The Supreme Court of the United States has held that this clause (engaged in commerce) covered every employee in “ channels of interstate commerce ” as distinguished from those who merely affected that commerce. The test is “ not whether the employee’s activities affect or indirectly relate to interstate commerce but whether they are actually in or so closely related to the movement of the commerce as to be a part of
The important consideration is not whether the employer is engaged in interstate commerce. It is the character of the work of the employee which is decisive. (McLeod v. Threlkeld (supra); Kirschbaum v. Walling, 316 U. S. 517.)
In the instant cases no facts relating to the employment of plaintiffs are alleged. The complaints contain only the bare conclusion that plaintiffs were employed “ in commerce and in the receiving and shipping and handling of meat products for commerce.” This court fully appreciates the beneficent objectives as well as the informal procedural provisions of the Fair Labor Standards Act, and consequently the necessity for much latitude in passing upon the sufficiency of a complaint thereunder. However, it is essential that a complaint set forth facts, not conclusions. Any employee seeking the benefits of the Act should be able without difficulty to plead a brief and concise statement of the particular kind and character of employment, including the place where it was performed, even though he be unable to allege in minute detail its ultimate relation to interstate commerce. (Pliner v. Nesvig, 42 F. Supp. 297.)

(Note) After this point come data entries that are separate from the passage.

(** * Cobot / perfilometro inspection controller

    A shallow embedding of the three revisions of the prototype
    ([main.py], [main2.py], [main.3.py]) and the properties of the
    comparator and of the inspection cycle.

    Number model.  The profiles are numpy [float64] arrays in the source.
    Two readings of the samples are kept apart.  In [Main3], [Main2] and
    [Main1] a sample is an exact rational ([Q]): sums, means, differences,
    absolute values and maxima are the exact ones; this is the arithmetic
    the specification reasons in, and it is what the control flow of the
    scripts (what is received, sent, logged, caught and reconnected) is
    studied with.  In [Binary64] a sample is a binary64 number and the
    comparator of main.3.py is embedded once more with numpy's own
    arithmetic: every operation rounds, the sum is numpy's pairwise sum,
    and [nan] and the infinities are values.  What the comparator returns
    on given samples is settled there.  Comparisons of rationals are up
    to [Qeq]; the verdict is a [bool], compared with [=]. *)

From Stdlib Require Import String.
From Stdlib Require Import List Bool Arith ZArith QArith Qabs Qminmax Lia.
From Stdlib Require Import Setoid Morphisms.
From Stdlib Require Import Floats.
From Stdlib Require Uint63.
Import ListNotations.

Local Open Scope Q_scope.

(** ** Python values and exceptions *)

(** The exceptions the three scripts can meet.  [socket.error] and
    [IOError] are aliases of [OSError]; [socket.timeout] is a subclass of
    it.  [KeyboardInterrupt] and [SystemExit] derive from [BaseException]
    only, so [except Exception] lets them through. *)
Inductive excepcion : Type :=
| SocketTimeout
| OSError
| ValueError
| TypeError
| AttributeError
| KeyboardInterrupt
| SystemExit.

(** [isinstance(e, socket.error)], which is [isinstance(e, IOError)] *)
Definition es_OSError (e : excepcion) : bool :=
  match e with
  | SocketTimeout | OSError => true
  | _ => false
  end.

(** [isinstance(e, socket.timeout)] *)
Definition es_socket_timeout (e : excepcion) : bool :=
  match e with
  | SocketTimeout => true
  | _ => false
  end.

(** [isinstance(e, Exception)] *)
Definition es_Exception (e : excepcion) : bool :=
  match e with
  | KeyboardInterrupt | SystemExit => false
  | _ => true
  end.

(** [isinstance(e, KeyboardInterrupt)] *)
Definition es_KeyboardInterrupt (e : excepcion) : bool :=
  match e with
  | KeyboardInterrupt => true
  | _ => false
  end.

(** The outcome of evaluating a Python expression: a value or a raised
    exception. *)
Inductive py (A : Type) : Type :=
| Ok (a : A)
| Exc (e : excepcion).
Arguments Ok {A} a.
Arguments Exc {A} e.

Definition py_bind {A B} (m : py A) (k : A -> py B) : py B :=
  match m with
  | Ok a => k a
  | Exc e => Exc e
  end.

(** What [comparar_perfiles] returns: [True], [False] or [None]. *)
Definition retorno : Type := option bool.
Definition DEFECTIVE : retorno := Some true.
Definition GOOD : retorno := Some false.

(** Python truthiness of the returned object ([if defecto:]). *)
Definition truthy (r : retorno) : bool :=
  match r with
  | Some b => b
  | None => false
  end.

(** ** The numpy operations the scripts use, on one-dimensional arrays *)

Definition perfil : Type := list Q.

Module np.

(** [np.sum]: the samples added up from 0 (in exact arithmetic the order
    numpy adds them in does not matter). *)
Definition sum (a : perfil) : Q := fold_left Qplus a 0.

(** [np.mean(a)]: the sum over the number of samples.  On an empty array
    numpy only warns and yields [nan]; the quotient by zero of [Q] stands
    for it (no caller uses that value: [amax] raises first). *)
Definition mean (a : perfil) : Q := sum a / inject_Z (Z.of_nat (length a)).
(** * Audero LSG: the extraction and normalisation engine of [src/audero-lsg.js]

    A shallow embedding of the functions of [audero-lsg.js] that turn a parsed
    style sheet into lists of colours, font sizes, fonts and spacings, together
    with the parts of the host language they rely on (strings, arrays, regular
    expressions, numbers, exceptions).

    Conventions of the embedding:
    - a JavaScript string is a [string]; a character is one code unit, and the
      model covers the code units below 256;
    - a JavaScript number is an IEEE 754 binary64 value, a [spec_float] used at
      precision 53 and maximal exponent 1024;
    - a value that may be [undefined] is a [jsval];
    - a computation that may raise is a [completion]. *)

From Stdlib Require Import List String Ascii ZArith Bool Lia Permutation Sorted.
From Stdlib Require Import SpecFloat.
Import ListNotations.

Local Open Scope string_scope.
Local Open Scope Z_scope.

(** ** Values and completions *)

(** The entries of the arrays handed over by the property aggregator: a raw
    value string, or [undefined] for a blank or absent declaration. *)
Inductive jsval : Type :=
| JUndefined
| JString (s : string).

Definition jsval_eqb (a b : jsval) : bool :=
  match a, b with
  | JUndefined, JUndefined => true
  | JString s, JString t => String.eqb s t
  | _, _ => false
  end.

(** [Boolean(v)]: [undefined] and the empty string are falsy. *)
Definition truthy (v : jsval) : bool :=
  match v with
  | JUndefined => false
  | JString "" => false
  | JString _ => true
  end.

Inductive error : Type :=
| TypeError.

Inductive completion (A : Type) : Type :=
| Normal (a : A)
| Throw (e : error).

Arguments Normal {A} a.
Arguments Throw {A} e.

Definition bind {A B : Type} (c : completion A) (k : A -> completion B) : completion B :=
  match c with
  | Normal a => k a
  | Throw e => Throw e
  end.

Notation "x <- c ;; k" := (bind c (fun x => k))
  (at level 61, c at next level, right associativity).

(** [try { c } catch (ex) { h }] *)
Definition try_catch {A : Type} (c : completion A) (h : error -> completion A) : completion A :=
  match c with
  | Normal a => Normal a
  | Throw e => h e
  end.

(** The receiver of a string method: calling a method on [undefined] raises. *)
Definition receiver (v : jsval) : completion string :=
  match v with
  | JUndefined => Throw TypeError
  | JString s => Normal s
  end.

(** ** Strings *)

Module Str.

Definition is_empty (s : string) : bool :=
  match s with
  | EmptyString => true
  | String _ _ => false
  end.

Fixpoint index_from (i : Z) (pat s : string) : Z :=
  if String.prefix pat s then i
  else match s with
       | EmptyString => -1
       | String _ s' => index_from (i + 1) pat s'
       end.

(** [s.indexOf(pat)]: the position of the first occurrence of [pat] in [s],
    or [-1]. *)
Definition indexOf (s pat : string) : Z := index_from 0 pat s.

(** [s.split(sep)] for a separator of one character. *)
Fixpoint split (sep : ascii) (s : string) : list string :=
  match s with
  | EmptyString => [EmptyString]
  | String c s' =>
      if Ascii.eqb c sep then EmptyString :: split sep s'
      else match split sep s' with
           | t :: ts => String c t :: ts
           | [] => [String c EmptyString]
           end
  end.


(** White space and line terminators, as [trim], [\s] and [parseFloat] see
    them: TAB, LF, VT, FF, CR, SP and NBSP. *)
Definition is_space (c : ascii) : bool :=
  let n := N_of_ascii c in
  (((9 <=? n) && (n <=? 13)) || (n =? 32) || (n =? 160))%N.

(** LF and CR, which [.] does not match. *)
Definition is_line_terminator (c : ascii) : bool :=
  let n := N_of_ascii c in
  ((n =? 10) || (n =? 13))%N.

Fixpoint trim_start (s : string) : string :=
  match s with
  | EmptyString => EmptyString
  | String c s' => if is_space c then trim_start s' else s
  end.

Fixpoint trim_end (s : string) : string :=
  match s with
  | EmptyString => EmptyString
  | String c s' =>
      let t := trim_end s' in
      if is_space c && is_empty t then EmptyString else String c t
  end.

(** [s.trim()] *)
Definition trim (s : string) : string := trim_end (trim_start s).

Fixpoint has_char (c : ascii) (s : string) : bool :=
  match s with
  | EmptyString => false
  | String d s' => Ascii.eqb d c || has_char c s'
  end.

Fixpoint skipn (n : nat) (s : string) : string :=
  match n, s with
  | O, _ => s
  | S _, EmptyString => EmptyString
  | S n', String _ s' => skipn n' s'
  end.
(** * Job status inference (scripts/inferStatus.js)

    A shallow embedding of the status inference engine and the properties
    it has.  The script exists in two variants: the scoring variant
    (keyword and role signals, role caps, monotone cursor) and the
    explicit-status-only variant (carries the last known status forward).

    Conventions of the embedding.
    - Text is ASCII: a JavaScript string is a [string] of bytes, and
      [toLowerCase] folds the letters A-Z only.
    - A row (a JavaScript object built by [readInputFile], every value a
      string) is a [gmap string string]; a field that is absent reads as
      [None] ([undefined]).
    - A [Map] or [Set] whose iteration order the code relies on is a list
      in insertion order; a [Map] that is only looked up is a [gmap].
    - A score is kept in half points: every weight of the tables is a
      multiple of 0.5 (keyword 1, roles 2.5 and 3), sums of which binary
      floating point represents exactly, so twice the score is an integer
      and all comparisons are preserved.
    - [Date.parse] and [String.prototype.localeCompare] belong to the
      platform; they are parameters of the sort.
    - [Array.prototype.sort] is the sort of node's engine, by the pairs it
      asks the comparator about: the comparator of the script does not
      order rows without a date consistently with rows that have one, and
      the arrangement then is the engine's. *)

From Stdlib Require Import ZArith Ascii String List Lia.
From stdpp Require Import base option list sorting strings gmap fin_maps.

Local Open Scope Z_scope.
Local Open Scope nat_scope.

(** ** Field names and the fallback status *)

Definition JOB_ID_FIELD : string := "job_number".
Definition STATUS_FIELD : string := "job_status_at_dwr_create".
Definition DATE_FIELD : string := "date".
Definition DWR_FIELD : string := "dwrNumber".
Definition DEFAULT_FALLBACK_STATUS : string := "Estimating".
Definition DESCRIPTION_FIELD : string := "timeCard.description".
Definition ROLE_FIELD : string := "labour.name".

(** ** Strings *)

Module Str.

Definition toLowerAscii (c : ascii) : ascii :=
  let n := nat_of_ascii c in
  if (65 <=? n) && (n <=? 90) then ascii_of_nat (n + 32) else c.

Fixpoint toLowerCase (s : string) : string :=
  match s with
  | EmptyString => EmptyString
  | String c s' => String (toLowerAscii c) (toLowerCase s')
  end.

(** The ASCII white space that [trim] strips. *)
Definition isWhiteSpace (c : ascii) : bool :=
  let n := nat_of_ascii c in
  ((9 <=? n) && (n <=? 13)) || (n =? 32).

(** [s.trim().length > 0]: some character of [s] is not white space. *)
Fixpoint trimmedNonEmpty (s : string) : bool :=
  match s with
  | EmptyString => false
  | String c s' => negb (isWhiteSpace c) || trimmedNonEmpty s'
  end.

(** [text.includes(pat)]. *)
Fixpoint includes (pat text : string) : bool :=
  String.prefix pat text ||
  match text with
  | EmptyString => false
  | String _ text' => includes pat text'
  end.

End Str.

In these complaints the plaintiffs plead the bare language of the statute. Such a pleading is clearly defective. (People ex rel. Sandnes v. Sheriff of Kings County, 164 Misc. 355; Queensboro Improvement Co. v. Dean, 175 Misc. 655; Matter of Sitkin, 156 Misc. 448; Baldwin v. Hegeman Farms Corp., 154 Misc. 285.)
The defendant’s further contention that there is a misjoinder of parties plaintiff is not sustained. The Act [U. S. Code, tit. 29, § 216, subd. (b)] specifically authorizes a suit of this nature “ by any one or more employees for and in behalf of himself or themselves and other employees similarly situated ”. Nor is it necessary to state separately a cause of action as to each plaintiff, provided those who are joined in any one action are in -fact employees similarly situated. (Quinones v. Central Igualdad, Inc. [U. S. Hist. Ct., Puerto Rico, Feb. 7, 1940, No. 2473], 1 Wage and Hour Cases 285.)
For the reasons stated, it must be held that the complaints do not state facts sufficient to constitute a cause of action. The motions to dismiss are granted without costs, but with leave to the plaintiffs to amend their complaints within twenty days after service of the order to be entered hereon with notice of entry.